We have data on a variety of screen and cinema characteristics, as described above, from 11 European countries, taken from a one week sample period.
 
Some of the observations were inconsistent and were dropped from the sample. A further number of observations has weekly performance figures that did not seem realistic. We reduced the sample further to include those observations with a weekly performance figure of 35 performances per week. The sample size was 928.
 
We dealt with the effect of the number of screens in two ways. The first was to simply include the logarithm of the number of screens.

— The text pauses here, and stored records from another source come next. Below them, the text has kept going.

Lemma older_push_each_throws s e route msg c servers :
  (∀ sv, sv ∈ servers → result (Service.getMembersBySid c (id sv)) s ≠ None) →
  ∀ pre sv post s0 acc,
  older_targeted c servers s = (pre ++ sv :: post)%list →
  (∀ sv', sv' ∈ pre →
          rpcReply e (id sv')
            (ChannelService.envelope route msg (older_members c (id sv') s)) ≠ None) →
  rpcReply e (id sv) (ChannelService.envelope route msg (older_members c (id sv) s)) = None →
  same_store s s0 →
  ∃ s1, Service.push_each e route msg c servers acc s0 = Thrown s1 ∧
        store s1 = store s ∧
        invoked s1 =
        (invoked s0 ++
         map (λ sv, (id sv, ChannelService.envelope route msg (older_members c (id sv) s)))
             (pre ++ [sv]))%list.
Proof.
  induction servers as [|sv0 servers IH];
    intros Hreads pre sv post s0 acc Ht Hpre Hsv Hsame.
  - by destruct pre.
  - cbn [Service.push_each].
    destruct (older_read_same c (id sv0) s s0 Hsame) as (s1 & E & Hm & Hsame1 & Hi1).
    { apply Hreads. by left. }
    rewrite (bind_Done _ _ _ _ _ E).
    rewrite older_targeted_cons in Ht.
    assert (Hreads' : ∀ sv', sv' ∈ servers →
              result (Service.getMembersBySid c (id sv')) s ≠ None).
    { intros sv' H. apply Hreads. by right. }
    destruct (default None (result (Service.getMembersBySid c (id sv0)) s))
      as [[|x l]|] eqn:Eu; cbn [nonempty default from_option Datatypes.id] in *.
    + rewrite decide_False in Ht by (rewrite Hm; naive_solver).
      destruct (IH Hreads' pre sv post s1 acc Ht Hpre Hsv Hsame1) as (s2 & -> & Hd & Hi2).
      exists s2. by rewrite Hi2, Hi1.
    + rewrite decide_True in Ht by (rewrite Hm; done).
      unfold bind at 1, ChannelService.rpcInvoke at 1. rewrite <- Hm.
      destruct pre as [|p pre'].
      * injection Ht as -> _. rewrite Hsv. unfold throw.
        eexists. split; [done|]. fields. destruct Hsame1 as (_ & _ & _ & Hd).
        split; [done|]. by rewrite Hi1.
      * injection Ht as -> Ht.
        destruct (rpcReply e (id p)
                    (ChannelService.envelope route msg (older_members c (id p) s)))
          as [fails|] eqn:Ef.
        2:{ exfalso. apply (Hpre p); [by left | done]. }
        match goal with |- context [Service.push_each _ _ _ _ _ ?acc' ?s2] =>
          destruct (IH Hreads' pre' sv post s2 acc' Ht
                      (λ sv' H, Hpre sv' (list_elem_of_further _ _ _ H)) Hsv)
            as (s3 & -> & Hd & Hi3)
        end.
        { destruct Hsame1 as (? & ? & ? & ?). by repeat split. }
        exists s3. split; [done|]. split; [done|].
        rewrite Hi3. fields. rewrite Hi1. cbn [map]. by rewrite <- !app_assoc.
    + rewrite decide_False in Ht by (rewrite Hm; naive_solver).
      destruct (IH Hreads' pre sv post s1 acc Ht Hpre Hsv Hsame1) as (s2 & -> & Hd & Hi2).
      exists s2. by rewrite Hi2, Hi1.
Qed.

(** X23. When a remote call of the older [pushMessage] answers with an
    error, the method rejects: the servers that come later in the
    directory are not called, and no key of the store has changed. The
    calls made are those to the servers with members up to the one that
    failed, that one included. *)
Theorem older_push_rejects s e gname stype route msg c o pre sv post :
  state s = ST_STARTED →
  let servers := getServersByType (app s) stype in
  let call sv := ChannelService.envelope route msg (older_members c (id sv) s) in
  (∀ sv, sv ∈ servers → result (Service.getMembersBySid c (id sv)) s ≠ None) →
  older_targeted c servers s = (pre ++ sv :: post)%list →
  (∀ sv', sv' ∈ pre → rpcReply e (id sv') (call sv') ≠ None) →
  rpcReply e (id sv) (call sv) = None →
  let s' := after (Service.pushMessage gname e stype route msg c o) s in
  result (Service.pushMessage gname e stype route msg c o) s = None ∧
  store s' = store s ∧
  invoked s' = (invoked s ++ map (λ sv, (id sv, call sv)) (pre ++ [sv]))%list.
Proof.
  intros Hst servers call Hreads Ht Hpre Hsv.
  unfold result, after, Service.pushMessage. rewrite !bind_get.
  rewrite bool_decide_eq_true_2 by done. rewrite !bind_get.
  change (getServersByType (app s) stype) with servers.
  destruct (older_push_each_throws s e route msg c servers Hreads pre sv post s [] Ht Hpre Hsv)
    as (s1 & E & Hd & Hi); [by repeat split|].
  destruct servers as [|sv0 servers'] eqn:Es; [by destruct pre|]. cbv beta iota.
  by rewrite !(bind_Thrown _ _ _ _ E).
Qed.

Lemma older_push_rejects_witness :
  let s := after (Service.add "lobby" "u3" "srvB")
             (after (Service.add "lobby" "u1" "srvA") lobby0) in
  let e := {| getServers := []; rpcReply := λ _ _, None |} in
  state s = ST_STARTED ∧
  (∀ sv, sv ∈ getServersByType (app s) "connector" →
         result (Service.getMembersBySid "lobby" (id sv)) s ≠ None) ∧
  older_targeted "lobby" (getServersByType (app s) "connector") s =
    ([] ++ {| id := "srvA" |} :: [ {| id := "srvB" |} ])%list ∧
  invoked (after (Service.pushMessage None e "connector" "chat" AUndefined "lobby"
                    AUndefined) s) =
  [("srvA", ChannelService.envelope "chat" AUndefined ["u1"])].
Proof.
  intros s e.
  assert (H1 : state s = ST_STARTED) by (vm_compute; reflexivity).
  assert (H2 : ∀ sv, sv ∈ getServersByType (app s) "connector" →
                     result (Service.getMembersBySid "lobby" (id sv)) s ≠ None).
  { intros sv Hsv. change (getServersByType (app s) "connector")
      with [ {| id := "srvA" |}; {| id := "srvB" |} ] in Hsv.
    repeat (apply elem_of_cons in Hsv as [->|Hsv]; [vm_compute; discriminate|]).
    by apply not_elem_of_nil in Hsv. }
  assert (H3 : older_targeted "lobby" (getServersByType (app s) "connector") s =
               ([] ++ {| id := "srvA" |} :: [ {| id := "srvB" |} ])%list).
  { vm_compute. reflexivity. }
  repeat (split; [assumption|]).
  rewrite (proj2 (proj2 (older_push_rejects s e None "connector" "chat" AUndefined "lobby"
                           AUndefined [] _ _ H1 H2 H3
                           (λ sv' H, False_ind _ (not_elem_of_nil sv' H)) eq_refl))).
  vm_compute. reflexivity.
Defined.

The coefficient gives us an elasticity, but as the variable is bound between 1 and 14 we ought to be careful in interpreting that coefficient. The second method was to treat 1-2 screens as a base and include two dummies, MD1 for 3 or more screens and MD2 for 8 screens or more.
 
 
Results
 
Using admissions per screen as the dependent variable, we obtained the results shown below. The LM test for functional form was passed but the test for heteroscedasticity failed. The t-statistics were then corrected using Whites heteroscedasticity consistent standard errors. Table 33 is based on 928 observations and uses the logarithm of screens.
 

Table 33: 
Results of Small Sample Using Ln of Screens 
Variable
Co-efficient
T-statistic
Constant
-1.309
-9.331
Ln (Sc)
.204
5.065
Ln (Performance)
.790
16.526
C4
.337
4.461
C5
-.193
-2.306
C8
.643
3.883
C11
-.198
-2.153
PP6
.325
4.653
PR4
.333
2.183
PR7
.238
2.606
PK2
.130
2.457
Ln (MOD)
-.093
-2.903
R2=.404 Adjusted R2= .397 Standard Error= .728
   
Table 34: 
Results of the Regression with larger sample, and Multiplex Dummy 
Variable
Coefficient
T-statistic
Constant
-1.303
-9.434
3+ screens
0.190
3.076
6+ screens
-0.90
-0.827
8+ screens
0.692
3.565
Ln(performances)
0.821
17.281
C4
0.239
3.232
C5
-0.189
-2.392
C8
0.619
3.829
C11
-0.283
-3.049
PP6
0.273
3.911
PR6
0.216
2.480
PK2
0.122
1.500
Ln(modernisation)
-0.094
-2.995
R2 = .413
Adjusted R2 = .405
Standard Error = .726
 
Table 34 shows the results of using the larger sample with a cut off of 45 weekly performances and uses the multiplex dummy variables instead of the logarithm for screens.
 
The coefficients for the 3+ and 8+ screen dummies are clear evidence for the beneficial effects of multiple screens, and the "multiplex" effect for cinemas with 8 or more screens. The 3+ dummy says that capacity utilisation is significantly higher in cinemas with 3 or more screens. The 8+ dummy says that there is a benefit from having 8 or more screens, over and above the benefit of having more than 2 screens. The 6+ dummy is, however, not significant. The "multiplex" effect kicks in only with 8 or more screens, not with 6 or 7.